O sonho é partilhado também com os bailarinos da Just Dance School (JDS), no Porto, que ficaram em 2.º lugar na categoria de JV MegaCrew. No entanto, para estes, é garantido que o desejo ficou já adiado por mais um ano.
A Vitória e o Henrique têm 16 e 19 anos, respetivamente. Competem, dão aulas, e entre o "está mal" e o "vamos recomeçar" contaram à TSF que estão "muito felizes" pelo lugar que alcançaram no Hip Hop International Portugal (HHI). Mas quando o muito bom começa a saber a pouco? A vitória torna-se um "sentimento agridoce", pois já não é a primeira vez que os atletas fazem parte do "top 5" e não dão o próximo passo.
"A dificuldade em conseguir angariar o orçamento necessário para levar 20 atletas [aos EUA] é desgastante", disse o treinador e fundador da JDS. Fernando Lopes, também conhecido por 'Nando', garantiu que está a tentar arranjar financiamento através da organização de eventos e estabelecimento de parcerias, mas que jamais será possível em "três, quatro meses" alcançar esse objetivo.
Em Aveiro, o plano de ir aos Estados Unidos ainda está em marcha e a equipa está a recolher fundos online. Mariana Curado, fundadora e diretora artística da Academia R&D, recordou os momentos de criança no mundo da dança e disse que são "momentos assim, completamente diferentes do quotidiano" que guarda consigo. "É uma experiência única (...) e eles merecem", sublinhou.
"Vamos, é para ir. O pensamento tem de ser este (...) e o caminho está a ser feito, mas são muitos gastos, muitas responsabilidades para dois treinadores", acrescentou o treinador Rui Soares.
No mundo da competição desde 2015, Rui já teve oportunidade de ir aos Estados Unidos: "Foi um sonho, não sei explicar". Uma viagem longa de avião, com escala de oito horas em Filadélfia. Quando saiu do aeroporto começou "logo a chorar". O calor era muito, as temperaturas oscilavam entre os 43 e os 50 graus Celsius. Apesar de ser difícil lidar com essas condições, tudo o resto "é incrível", contou. Ir aos mundiais permite conhecer pessoas, culturas e métodos de treino novos. Rui lembra-se de estar com o bloco de notas do telemóvel a anotar tudo o que os outros grupos faziam: "Como é que eles treinavam, quanto tempo descansavam, qual era o aquecimento deles?". A experiência traduz-se numa aprendizagem. O foco deixa de ser os resultados e passa a ser a evolução pessoal.

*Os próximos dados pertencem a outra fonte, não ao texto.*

(** X20.  Nothing re-arms after a rejected dispatch.  When the poll
    fires and the contact list holds an element the filter cannot read,
    nothing is sent and the [then] callback never runs.  Where the runtime
    ends the process on the unhandled rejection, the process is gone;
    where it only warns, the server goes on with the flag set and the
    deadline where it was, and no later poll starts a dispatch until a
    request to /api/reset-timer clears the flag. *)
Theorem X20_rejected_dispatch_never_rearms
  (now now' D : Z) (s : safetyState) (st : World * list attempt) :
  deadline s = PNum (Int D) ->
  D <> 0 ->
  D <= now ->
  alertSentForCurrentDeadline s = false ->
  Exists (fun c => readable c = false) (contacts s) ->
  checkTimer_then World sendMessage exits now now' s st
  = (if exits then Exited else Running (set_alertSent true s), st)
  /\ (forall s',
        fst (checkTimer_then World sendMessage exits now now' s st)
        = Running s' ->
        alertSentForCurrentDeadline s' = true
        /\ deadline s' = PNum (Int D)
        /\ (forall nows, ticks nows s' = (s', []))
        /\ (forall es, forallb (fun e => negb (rearms e)) es = true ->
              alerts es s' = [])).
Proof.
  intros HD HD0 Hle Hf Hx.
  assert (E : checkTimer_then World sendMessage exits now now' s st
              = (if exits then Exited else Running (set_alertSent true s),
                 st)).
  { unfold checkTimer_then.
    rewrite (checkTimer_fires now D s HD HD0 Hle Hf).
    unfold sendAlertToContacts, bindM, lift. simpl.
    rewrite (filter_chatId_unreadable _ Hx). reflexivity. }
  split; [exact E|].
  intros s' Hs'. rewrite E in Hs'. simpl in Hs'.
  destruct exits; [discriminate Hs'|].
  injection Hs' as <-.
  split; [reflexivity|]. split; [exact HD|]. split.
  - intros nows. apply ticks_after_alert. reflexivity.
  - intros es Hes. apply alerts_after_alert; [exact Hes | reflexivity].
Qed.
(** * Window elevation generator: bar layout and validation

    A shallow embedding of [generate_window_svg] (gen_window3.py) and of the
    path builders it calls, together with the properties of the layout that
    the specification states.

    Numbers.  The program computes on Python floats.  Lengths are modelled
    here as exact rationals ([Q]); every comparison, branch and formula of the
    source is kept, rounding is not modelled.  Bar counts are Python ints
    ([Z]).  Statements about equal lengths are stated with [==] on [Q].

    The conversions [float(...)] and [int(...)] of lines 60-68 are the
    identity on these types.

    Output.  The program appends text lines to a local list [svg] and joins
    them with newlines.  The list is modelled as a list of [line] values, one
    constructor per f-string template of the source, carrying the values the
    template interpolates.  The list is the state of a small state-and-error
    monad, so that a raised error still shows what had been appended. *)

From Stdlib Require Import QArith Qround ZArith List String Bool Lia Lqa.
From Stdlib Require PrimFloat FloatOps SpecFloat.
Import ListNotations.
Open Scope Q_scope.

(** ** Python primitives on numbers *)

Module Py.

(** [a < b] on floats. *)
Definition ltb (a b : Q) : bool := negb (Qle_bool b a).

(** [a <= b] on floats. *)
Definition leb (a b : Q) : bool := Qle_bool a b.

(** [max(a, b)]: the first argument is kept unless the second is greater. *)
Definition max (a b : Q) : Q := if ltb a b then b else a.

(** [min(a, b)]: the first argument is kept unless the second is smaller. *)
Definition min (a b : Q) : Q := if ltb b a then b else a.

(** Truth value of a float: everything but zero. *)
Definition truthy (a : Q) : bool := negb (Qeq_bool a 0).

(** [range(n)] for an int [n]. *)
Definition range (n : Z) : list Z := map Z.of_nat (seq 0 (Z.to_nat n)).

(** An int used in float arithmetic. *)
Definition float (n : Z) : Q := inject_Z n.

End Py.

(** ** The input record *)

Record WindowSpec : Type := mkWindowSpec {
  width_mm : Q;
  height_mm : Q;
  frame_width_mm : Q;
  num_vertical_bars : Z;
  num_horizontal_bars : Z;
  sash_bar_width_mm : Q;
  arch_height_mm : Q;
  center_vertical_bar_width_mm : option Q;
  horizontal_distribution_mode : string;
  frame_color : string;
  glass_color : string;
  bar_color : string
}.

(** ** Paths *)

Inductive cmd : Type :=
| MoveTo (x y : Q)
| ArcTo (rx ry : Q) (rot : Z) (large sweep : bool) (x y : Q)
| LineTo (x y : Q)
| ClosePath.

Definition path : Type := list cmd.

Definition _path_arch_outer (width height arch_h : Q) : path :=
  [ MoveTo 0 arch_h;
    ArcTo (width / 2) arch_h 0 false true width arch_h;
    LineTo width height; LineTo 0 height; ClosePath ].

Definition _path_arch_inner (width height frame_w arch_h : Q) : path :=
  let wi := Py.max 0 (width - 2 * frame_w) in
  let hi := Py.max 0 (height - 2 * frame_w) in
  let arch_inner := Py.max 0 (arch_h - frame_w) in
  let x0 := frame_w in
  let y0 := frame_w in
  [ MoveTo x0 (y0 + arch_inner);
    ArcTo (wi / 2) arch_inner 0 false true (x0 + wi) (y0 + arch_inner);
    LineTo (x0 + wi) (y0 + hi); LineTo x0 (y0 + hi); ClosePath ].

Definition _compound_frame_path_rect (W H FW : Q) : path :=
  [ MoveTo 0 0; LineTo W 0; LineTo W H; LineTo 0 H; ClosePath;
    MoveTo FW FW; LineTo (W - FW) FW; LineTo (W - FW) (H - FW);
    LineTo FW (H - FW); ClosePath ].

Definition _compound_frame_path_arch (W H FW AH : Q) : path :=
  let outer := _path_arch_outer W H AH in
  let inner := _path_arch_inner W H FW AH in
  outer ++ inner.

(** ** Output lines

    One constructor per template appended to [svg]; the comment gives the
    source line of the template. *)

Inductive line : Type :=
| XmlDecl                                         (* 97 *)
| SvgOpen (W H : Q)                               (* 98 *)
| DefsOpen                                        (* 99 *)
| ClipPathOpen                                    (* 100 *)
| ClipPathD (d : option path)                     (* 103 *)
| ClipRect (x y w h : Q)                          (* 105 *)
| ClipPathClose                                   (* 107 *)
| DefsClose                                       (* 108 *)
| GlassPath (d : option path) (fill : string)     (* 113 *)
| GlassRect (x y w h : Q) (fill : string)         (* 115 *)
| FramePath (d : path) (fill : string)            (* 118 *)
| GroupOpen                                       (* 121 *)
| BarV (x w h : Q) (fill : string)                (* 130: y is the literal 0 *)
| BarH (y w h : Q) (fill : string)                (* 139, 162, 171: x is the literal 0 *)
| GroupClose                                      (* 173 *)
| SvgClose.                                       (* 174 *)

(** ** Errors *)

Inductive exn : Type :=
| ValueError (msg : string).

Definition msg_dimensions : string :=
  "Window width and height must be positive.".
Definition msg_frame_width : string :=
  "Frame width must be non-negative and less than half the window size.".
Definition msg_arch_height : string :=
  "Arch height must be between 0 and the total height.".
Definition msg_bar_count : string :=
  "Number of sash bars cannot be negative.".
Definition msg_bar_width : string :=
  "Sash bar widths must be non-negative.".
Definition msg_mode : string :=
  "horizontal_distribution_mode must be 'even' or 'from_chord'.".
Definition msg_no_space : string :=
  "No space below the chord bar to place horizontal bars.".
Definition msg_not_enough_space : string :=
  "Not enough space to place horizontal bars evenly between chord bar and bottom with the given sash_bar_width_mm. Reduce bar count/width or increase height.".

(** ** The monad of the generator: the list [svg] as state, and errors *)

Inductive outcome (A : Type) : Type :=
| Returned (a : A) (svg : list line)
| Raised (e : exn) (svg : list line).
Arguments Returned {A} a svg.
Arguments Raised {A} e svg.

Definition M (A : Type) : Type := list line -> outcome A.

Definition ret {A} (a : A) : M A := fun svg => Returned a svg.

Definition bind {A B} (m : M A) (k : A -> M B) : M B :=
  fun svg =>
    match m svg with
    | Returned a svg' => k a svg'
    | Raised e svg' => Raised e svg'
    end.

Definition raise {A} (e : exn) : M A := fun svg => Raised e svg.

(** [svg.append(l)] *)
Definition append (l : line) : M unit := fun svg => Returned tt (svg ++ [l]).

(** [svg += ls], and [svg = ls] on the empty initial state *)
Definition extend (ls : list line) : M unit := fun svg => Returned tt (svg ++ ls).

(** the value of [svg] *)
Definition get_svg : M (list line) := fun svg => Returned svg svg.

Notation "m1 ;; m2" := (bind m1 (fun _ => m2))
  (at level 61, right associativity).
Notation "x <- m1 ;; m2" := (bind m1 (fun x => m2))
  (at level 61, m1 at next level, right associativity).

(** [if c: body] *)
Definition when (c : bool) (body : M unit) : M unit :=
  if c then body else ret tt.

(** [for x in xs: body(x)] *)
Fixpoint for_each {A} (xs : list A) (body : A -> M unit) : M unit :=
  match xs with
  | [] => ret tt
  | x :: xs' => body x ;; for_each xs' body
  end.

(** ** The generator *)

Definition mode_even : string := "even".
Definition mode_from_chord : string := "from_chord".

(** The tolerance of the gap test, [1e-9]. *)
Definition eps : Q := 1 # 1000000000.

(** [CWB] of line 68: the optional field is tested for truth. *)
Definition resolve_center_width (spec : WindowSpec) : Q :=
  match center_vertical_bar_width_mm spec with
  | Some c => if Py.truthy c then c else sash_bar_width_mm spec
  | None => sash_bar_width_mm spec
  end.
(** * Le port de plaisance: authentication gate and controller error mapping

    A shallow embedding of the Express application (the JWT middleware, the
    three controllers, their services and the Mongoose schemas they rely
    on) together with the properties stated about it.

    Conventions of the embedding.
    - A JavaScript string is modelled as the [string] of the bytes of its
      UTF-8 encoding (a lone surrogate is written as the three bytes of its
      code point).  What JavaScript counts in UTF-16 code units is counted
      in code units here: [jsLength] is [s.length], [sliceFrom] cuts after
      a number of code units, and [trim] removes the white space and line
      terminators of ECMAScript, whatever their length in bytes.
      [toLowerCase] acts on the ASCII letters, which is all that a
      comparison with the literal ['bearer'] can observe: no other
      character has a lower case that begins with one of its letters.
    - [req.cookies] holds values, not only strings: cookie-parser replaces
      a cookie that begins with [j:] by the JSON value it encodes.
    - Handlers are written in the monad [Js]: a state transformer over
      [World] that either completes normally or throws a [JsError].  A
      throw keeps every state change made before it, as in JavaScript.
      A handler that ends with [Throw] has let an exception escape.
    - [req.body] is typed: numbers and dates are already what the schema
      casts them to, and a missing field is [None].
    - The third-party packages (jsonwebtoken, bcryptjs, the ObjectId cast
      and generator of the MongoDB driver, the printing of dates) are the
      fields of the class [Externals].  bcryptjs runs the callback of
      [compare] on a later tick; [authenticate] is modelled accordingly.
    - The collections are lists of documents in [World].  The unique index
      that the catway schema declares on [catwayNumber] is the insertion
      throwing the driver's duplicate-key error (code 11000).
    - The controllers take the service functions they call as section
      variables, in the way the tests replace them by sinon stubs; the
      module [app] instantiates them with the services of the repository.
      [findByIdAndUpdate] and [user.save()] on a stored user have no
      model of their own and only occur as such variables; so does
      [bcrypt.hash] in the creation of a user. *)

From Stdlib Require Import ZArith String Ascii List Bool Lia.
From stdpp Require Import base option list strings gmap.
Import ListNotations.

Set Warnings "-register-all".

Local Open Scope Z_scope.
Local Open Scope string_scope.

(** ** Strings *)

Definition lowerAscii (c : ascii) : ascii :=
  let n := nat_of_ascii c in
  if Nat.leb 65 n && Nat.leb n 90 then ascii_of_nat (n + 32) else c.

Fixpoint toLowerCase (s : string) : string :=
  match s with
  | EmptyString => EmptyString
  | String c r => String (lowerAscii c) (toLowerCase r)
  end.

(** [s.startsWith(p)] *)
Definition startsWith (s p : string) : bool := String.prefix p s.

(** A continuation byte [10xxxxxx] of a character of several bytes. *)
Definition isCont (c : ascii) : bool :=
  let n := nat_of_ascii c in Nat.leb 128 n && Nat.leb n 191.

(** The number of continuation bytes that a leading byte announces. *)
Definition followers (c : ascii) : nat :=
  let n := nat_of_ascii c in
  if Nat.ltb n 192 then 0%nat
  else if Nat.ltb n 224 then 1%nat
  else if Nat.ltb n 240 then 2%nat
  else if Nat.ltb n 248 then 3%nat
  else 0%nat.

(** A character of one byte *)
Definition isAscii (c : ascii) : bool := Nat.ltb (nat_of_ascii c) 128.

(** [s.length]: the number of UTF-16 code units.  A character of one, two
    or three bytes is one code unit, a character of four bytes is a
    surrogate pair. *)
Fixpoint jsLength (s : string) : nat :=
  match s with
  | EmptyString => 0%nat
  | String c r =>
      ((if isCont c then 0 else if Nat.eqb (followers c) 3 then 2 else 1)
       + jsLength r)%nat
  end.

(** What is left of a character of four bytes when its first code unit is
    cut off: the low surrogate, followed by the rest of the string.  [r]
    is what follows the leading byte. *)
Definition lowSurrogate (r : string) : string :=
  match r with
  | String _ (String b2 (String b3 r')) =>
      String (ascii_of_nat 237)
        (String (ascii_of_nat (176 + nat_of_ascii b2 mod 16)) (String b3 r'))
  | _ => EmptyString
  end.

(** [s] without its first [n] code units; [pending] counts the continuation
    bytes that still belong to the character dropped last. *)
Fixpoint dropUnits (pending n : nat) (s : string) : string :=
  match s with
  | EmptyString => EmptyString
  | String c r =>
      if Nat.ltb 0 pending && isCont c then dropUnits (pending - 1) n r
      else
        match n with
        | O => s
        | S n' =>
            if Nat.eqb (followers c) 3 then
              match n' with
              | O => lowSurrogate r
              | S n'' => dropUnits 3 n'' r
              end
            else dropUnits (followers c) n' r
        end
  end.

(** [s.slice(b, s.length)] for [0 <= b] *)
Definition sliceFrom (s : string) (b : nat) : string := dropUnits 0 b s.

(** [s.includes(p)]: [p] occurs somewhere in [s] *)
Fixpoint includes (s p : string) : bool :=
  String.prefix p s ||
  match s with
  | EmptyString => false
  | String _ r => includes r p
  end.

(** Truthiness of a string value: only the empty string is falsy. *)
Definition truthy (s : string) : bool :=
  match s with EmptyString => false | _ => true end.

(** String conversion in a template literal or a [+] concatenation. *)
Definition toStr (o : option string) : string := default "undefined" o.

(** White space and line terminators of ECMAScript, by their bytes. *)
Definition isWhite1 (a : nat) : bool :=
  Nat.eqb a 32 || (Nat.leb 9 a && Nat.leb a 13).      (* U+0020, U+0009-000D *)

Definition isWhite2 (a b : nat) : bool :=
  Nat.eqb a 194 && Nat.eqb b 160.                             (* U+00A0 *)

Definition isWhite3 (a b c : nat) : bool :=
  (Nat.eqb a 225 && Nat.eqb b 154 && Nat.eqb c 128)           (* U+1680 *)
  || (Nat.eqb a 226 && Nat.eqb b 128
      && ((Nat.leb 128 c && Nat.leb c 138)               (* U+2000-200A *)
          || Nat.eqb c 168 || Nat.eqb c 169              (* U+2028, U+2029 *)
          || Nat.eqb c 175))                                  (* U+202F *)
  || (Nat.eqb a 226 && Nat.eqb b 129 && Nat.eqb c 159)        (* U+205F *)
  || (Nat.eqb a 227 && Nat.eqb b 128 && Nat.eqb c 128)        (* U+3000 *)
  || (Nat.eqb a 239 && Nat.eqb b 187 && Nat.eqb c 191).       (* U+FEFF *)

(** The number of bytes of the white space character that [s] begins
    with, and 0 when it begins with none. *)
Definition whiteBytes (s : string) : nat :=
  match s with
  | EmptyString => 0%nat
  | String a r =>
      if isWhite1 (nat_of_ascii a) then 1%nat
      else
        match r with
        | EmptyString => 0%nat
        | String b r2 =>
            if isWhite2 (nat_of_ascii a) (nat_of_ascii b) then 2%nat
            else
              match r2 with
              | EmptyString => 0%nat
              | String c _ =>
                  if isWhite3 (nat_of_ascii a) (nat_of_ascii b)
                       (nat_of_ascii c)
                  then 3%nat else 0%nat
              end
        end
  end.

(** [s] is one white space character. *)
Definition isWhite (s : string) : bool :=
  Nat.ltb 0 (whiteBytes s) && Nat.eqb (whiteBytes s) (String.length s).

Fixpoint trimStart (s : string) : string :=
  match s with
  | EmptyString => EmptyString
  | String _ r =>
      match whiteBytes s with
      | 0%nat => s
      | 1%nat => trimStart r
      | 2%nat => match r with
                 | String _ r2 => trimStart r2
                 | _ => s
                 end
      | _ => match r with
             | String _ (String _ r3) => trimStart r3
             | _ => s
             end
      end
  end.
(* ===== verification/_CoqProject ===== *)
-Q . S2P
Prelude.v
Path.v
Varint.v
Store.v
Node.v
Unitrie.v
NodeCodec.v
NodeRefine.v
NodeSave.v
Trie.v
BulkPut.v
KeyMapper.v
RawStorage.v
Bulk.v
Chain.v
Sha256.v
MergedMining.v
Rules.v
Uncles.v
ForkDetection.v
Remasc.v
RemascLedger.v
Pmt.v
MerkleTree.v
FlatHeap.v
FlatIndex.v
FlatIndexFacts.v
FlatCheckpoint.v
FlatDb.v
FlatSafety.v
FlatTrie.v
FlatRaces.v
EpochStore.v
EpochMark.v
EpochGc.v
EpochCycle.v
EpochLosses.v
Snapshot.v
SnapshotView.v
SnapshotRun.v
SnapshotChunk.v
SnapshotComplete.v
SnapshotProof.v
SnapshotSound.v
SnapshotHonest.v
SnapClient.v
SnapSlices.v
SnapDownload.v
Lemma subslice_valid k a b :
  slice_valid k → a ≤ b ≤ slice_length k → slice_valid (subslice k a b).
Proof. unfold slice_valid, subslice, slice_length. simpl. lia. Qed.

Lemma expand_subslice k a b : slice_valid k → a ≤ b ≤ slice_length k →
  expand (subslice k a b) = slice (expand k) a b.
Proof.
  intros [? ?] ?. unfold expand, subslice, slice, slice_length in *. simpl.
  rewrite skipn_firstn_comm, drop_drop, take_take. f_equal; lia.
Qed.

(** Invariant of the loop: the first [i] bits agree. *)
Lemma common_path_loop_spec k o n i :
  slice_valid k → slice_valid o →
  n + i = Nat.min (slice_length k) (slice_length o) →
  take i (expand k) = take i (expand o) →
  expand (common_path_loop k o n i) = lcp (expand k) (expand o)
  ∧ slice_valid (common_path_loop k o n i).
Proof.
  intros Hk Ho. revert i. induction n as [|n IH]; intros i Hn Htake; cbn [common_path_loop].
  - split; [|apply subslice_valid; [done|lia]].
    rewrite expand_subslice by (done || lia). rewrite slice_from_start.
    by rewrite (lcp_take_full _ _ i) by (rewrite ?length_expand; done || lia).
  - case_decide as Hd.
    + apply IH; [lia|]. rewrite !get_expand in Hd by (done || lia).
      destruct (lookup_lt_is_Some_2 (expand k) i) as [x Hx]; [rewrite length_expand by done; lia|].
      rewrite (take_S_r _ _ x), (take_S_r (expand o) _ x), Htake by congruence. done.
    + split; [|apply subslice_valid; [done|lia]].
      rewrite expand_subslice by (done || lia). rewrite slice_from_start.
      rewrite !get_expand in Hd by (done || lia).
      by rewrite (lcp_take_diverge _ _ i) by done.
Qed.

Lemma expand_common_path k o : slice_valid k → slice_valid o →
  expand (common_path k o) = lcp (expand k) (expand o) ∧ slice_valid (common_path k o).
Proof. intros. apply common_path_loop_spec; [done..|lia|by rewrite !take_0]. Qed.

Lemma expand_rebuild k b o : slice_valid k → slice_valid o →
  expand (rebuild_shared_path k b o) = expand k ++ b :: expand o
  ∧ slice_valid (rebuild_shared_path k b o).
Proof.
  intros Hk Ho. unfold slice_valid, expand at 1, rebuild_shared_path. simpl.
  rewrite <- !length_expand by done.
  replace (length (expand k) + 1 + length (expand o))
    with (length (expand k ++ b :: expand o)) by (autorewrite with len; simpl; lia).
  rewrite slice_full. split; [done|lia].
Qed.

Lemma expand_left_pad k n : slice_valid k →
  expand (left_pad k n) = replicate n false ++ expand k ∧ slice_valid (left_pad k n).
Proof.
  intros Hk. unfold slice_valid, expand at 1, left_pad. simpl. rewrite <- !length_expand by done.
  replace (n + length (expand k)) with (length (replicate n false ++ expand k))
    by (rewrite length_app, length_replicate; lia).
  rewrite slice_full. split; [done|lia].
Qed.

Lemma from_encoded_spec encoded n e : decode encoded n = Some e →
  ∃ k, from_encoded encoded n = Some k ∧ expand k = e ∧ slice_valid k.
Proof.
  intros He. unfold from_encoded. rewrite He. simpl. eexists. split; [done|].
  unfold expand, slice_valid. simpl. rewrite slice_full. split; [done|lia].
Qed.
End view.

Eu continuo a querer ir lá todos os anos e a querer lutar por ir
Histórias que ficam e que inspiram os mais novos. No meio da ingenuidade e felicidade espontânea, os mais pequenos também já compreendem a importância de "mostrar o talento às pessoas".
Vasco tem 12 anos e entrou para o mundo da competição com quatro. Nos treinos, na JDS, podia ver-se como um peixe num tanque de tubarões, mas, além de saber que dentro da crew são todos amigos, o Vasco sabe que a mentalidade de um competidor tem de ser "querer ser o melhor de todos".
Na edição deste ano, a JDS apurou três equipas de escalões diferentes - JD Megacrew (2.º lugar, Megacrew), JD Legacy (5.º lugar, varsity), JD ECSTZY (5.º lugar, Minicrew). A Academia R&D, além do primeiro lugar na categoria varsity (R&D Gang), conquistou o segundo lugar no escalão júnior (R&D Newbies) e kids (R&D Cool Kidz).
O Hip Hop International é uma competição de dança urbanas que acontece em Portugal desde 2015, no Complexo Municipal da Maia, no Porto. As cinco melhores crews de cada escalão oficial - júnior, varsity, adult, minicrew, Jv megacrew e megacrew - asseguram a oportunidade de participar no World Hip Hop Dance Championship, em Phoenix, Arizona, que este ano acontece de 30 de julho a 6 de agosto.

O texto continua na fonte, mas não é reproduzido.